Nel frattempo, oggi sarà approvato un nuovo pacchetto di sanzioni contro i bielorussi “responsabili di questa situazione e allargheremo il modello” delle sanzioni “per includere altre persone, compagnie aeree e agenzie di viaggi coinvolte in questa situazione illegale sui migranti”, ha dichiarato l’Alto rappresentante Ue Josep Borrell. “Ci minacciano di sanzioni. Ok, aspettiamo e vediamo. Pensano che io stia scherzando. Che sia una minaccia vuota. Niente del genere. Combatteremo. Abbiamo raggiunto il limite. Non c’è spazio per una ritirata”, la risposta di Alexander Lukashenko durante una riunione con il gruppo di lavoro per la finalizzazione della bozza di riforma costituzionale.

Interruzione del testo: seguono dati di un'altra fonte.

(* ===== verification/Scheduler.v ===== *)
(** The scheduler ([ipc/scheduler.rs]), the delivery of messages to blocked
    receivers, and the interrupts that wake processes
    ([ipc/device_syscalls.rs], [exceptions.rs]). *)

From S2P Require Import Prelude KernelBase Transport VfsPath KernelObjects ProcessRuntime.
From S2P Require Import CapRegistry VfsState Runtime Kernel.


(** * Deadlines *)

(** [x as i64] and the wrapping subtraction of [i64]. *)
Definition as_i64 (x : Z) : Z := if (x <? 2 ^ 63)%Z then x else (x - 2 ^ 64)%Z.
Definition i64_wrapping_sub (a b : Z) : Z := as_i64 (wrap_u64 (a - b)).

(** [deadline_reached]. *)
Definition deadline_reached (now deadline : Z) : bool :=
  (0 <=? i64_wrapping_sub (as_i64 now) (as_i64 deadline))%Z.

(** [deadline_before]. *)
Definition deadline_before (left right : Z) : bool :=
  (i64_wrapping_sub (as_i64 left) (as_i64 right) <? 0)%Z.

(** The registers of a [cpuid] leaf. *)
Record CpuidLeaf := mkCpuidLeaf { leaf_eax : Z; leaf_ebx : Z; leaf_ecx : Z }.

Definition FALLBACK_TSC_TICKS_PER_MS : Z := 1000000.

(** [tsc_ticks_per_ms], from the leaves 0x15 and 0x16. *)
Definition tsc_ticks_per_ms (leaf15 leaf16 : CpuidLeaf) : Z :=
  let hz :=
    if negb (leaf_eax leaf15 =? 0)%Z && negb (leaf_ebx leaf15 =? 0)%Z &&
       negb (leaf_ecx leaf15 =? 0)%Z
    then (sat_mul (leaf_ecx leaf15) (leaf_ebx leaf15) / leaf_eax leaf15)%Z else 0%Z in
  if negb (hz =? 0)%Z then (hz / 1000)%Z
  else if negb (leaf_eax leaf16 =? 0)%Z then sat_mul (leaf_eax leaf16) 1000
  else FALLBACK_TSC_TICKS_PER_MS.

Nella conferenza stampa del ​​12 novembre, il ministro degli Esteri bielorusso Vladimir Makei aveva riferito ai giornalisti che “la Bielorussia è pronta per la risposta più dura a qualsiasi sanzione imposta dai nostri partner europei”, definendo “assolutamente inaccettabili le multe dell’Unione. “I politici che gestiscono gli Stati membri dell’Unione europea dovrebbero averlo capito molto tempo fa”.